[Record excerpts]

(** ** Names do not matter *)

Lemma match_bindings_names kind l : forall roles n n',
  (foldl (match_binding kind) (roles, n) l).1 = (foldl (match_binding kind) (roles, n') l).1 /\
  found (foldl (match_binding kind) (roles, n) l).2 = found n.
Proof.
  induction l as [|cb l IH]; intros roles n n'; cbn [foldl]; [done|].
  unfold match_binding at 2 4 6. destruct (admits cb kind); simpl.
  - destruct (IH (roles ++ cb_roles cb)%list
      ((fun n => mkNames (Contributed n ++ [cb_name cb]) (SkippedForKind n)) <$> n)
      ((fun n => mkNames (Contributed n ++ [cb_name cb]) (SkippedForKind n)) <$> n')) as [-> ->].
    split; [done|]. by destruct n.
  - destruct (IH roles
      ((fun n => mkNames (Contributed n) (SkippedForKind n ++ [cb_name cb])) <$> n)
      ((fun n => mkNames (Contributed n) (SkippedForKind n ++ [cb_name cb])) <$> n')) as [-> ->].
    split; [done|]. by destruct n.
Qed.

Lemma match_pattern_names bs roles n n' pb :
  (match_pattern bs (roles, n) pb).1 = (match_pattern bs (roles, n') pb).1.
Proof.
  destruct pb as [re cb]. unfold match_pattern, match_binding. simpl.
  destruct (admits cb (bs_Kind bs)); rewrite ?andb_false_r; simpl.
  - by destruct (MatchString re (bs_Key bs)).
  - by destruct (found n), (found n'), (MatchString re (bs_Key bs)).
Qed.

Lemma match_patterns_names bs l : forall roles n n',
  (foldl (match_pattern bs) (roles, n) l).1 = (foldl (match_pattern bs) (roles, n') l).1.
Proof.
  induction l as [|pb l IH]; intros roles n n'; cbn [foldl]; [done|].
  pose proof (match_pattern_names bs roles n n' pb) as Heq.
  destruct (match_pattern bs (roles, n) pb) as [r1 n1],
    (match_pattern bs (roles, n') pb) as [r2 n2]. simpl in Heq. subst. apply IH.
Qed.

[/Record excerpts]

### Problem details:
Go through the data above and find the lines with the word "induction". Copy each of those lines.

### Answer for the task:
  induction l as [|cb l IH]; intros roles n n'; cbn [foldl]; [done|].
  induction l as [|pb l IH]; intros roles n n'; cbn [foldl]; [done|].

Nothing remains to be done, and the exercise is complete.